§ **Task item**: Reproduce, with no alteration, the span of lines that begins at the line containing "exists (a :: pre), s', o." and ends at the last line of the records, both ends included, and nothing else.
The records below:
Lemma exec_here_Some r s rest caps :
  exec_here r s = Some (rest, caps) ->
  exists s1, s = s1 ++ rest /\ matches r s1.
Proof.
  intros H. apply rmatch_sound in H as (s1 & s2 & caps' & -> & H1 & [= -> ->]).
  by exists s1.
Qed.

Lemma exec_here_complete r s1 s2 :
  matches r s1 -> is_Some (exec_here r (s1 ++ s2)).
Proof. intros H. by apply rmatch_complete. Qed.

Lemma exec_here_None r s :
  exec_here r s = None -> forall s1 s2, s = s1 ++ s2 -> ~ matches r s1.
Proof.
  intros H s1 s2 -> Hm.
  destruct (exec_here_complete r s1 s2 Hm) as [x Hx]. congruence.
Qed.

Lemma exec_here_leftmost r s o :
  exec_here r s = Some o -> leftmost r s [] (m0 (matched s o)) (fst o).
Proof.
  destruct o as [rest caps]. intros E.
  apply exec_here_Some in E as (s1 & -> & Hm).
  unfold matched; simpl. rewrite take_length_app.
  repeat split; [done|]. intros; simpl; lia.
Qed.

Lemma search_Some r s m :
  search r s = Some m ->
  exists pre s' o,
    s = pre ++ s' /\ exec_here r s' = Some o /\ m = matched s' o /\
    leftmost r s pre (m0 m) (fst o).
Proof.
  induction s as [|a s IH]; simpl.
  - destruct (exec_here r []) as [o|] eqn:E; [|done].
    intros [= <-]. exists [], [], o.
    split; [done|]. split; [done|]. split; [done|]. by apply exec_here_leftmost.
  - destruct (exec_here r (a :: s)) as [o|] eqn:E.
    + intros [= <-]. exists [], (a :: s), o.
      split; [done|]. split; [done|]. split; [done|].
      by apply exec_here_leftmost.
    + intros H.
      destruct (IH H) as (pre & s' & o & -> & E' & -> & Heq & Hm & Hleft).
      exists (a :: pre), s', o.
      split; [done|]. split; [done|]. split; [done|]. split; [|split; [done|]].
      * simpl. by f_equal.
      * intros [|b pre'] mid' post' Heq' Hm'.
        -- destruct (exec_here_None _ _ E mid' post' Heq' Hm').
        -- injection Heq' as -> Heq'. simpl. apply le_n_S. by eapply Hleft.
Qed.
End of The records.
§ **Reply to the exercise**:
      exists (a :: pre), s', o.
      split; [done|]. split; [done|]. split; [done|]. split; [|split; [done|]].
      * simpl. by f_equal.
      * intros [|b pre'] mid' post' Heq' Hm'.
        -- destruct (exec_here_None _ _ E mid' post' Heq' Hm').
        -- injection Heq' as -> Heq'. simpl. apply le_n_S. by eapply Hleft.
Qed.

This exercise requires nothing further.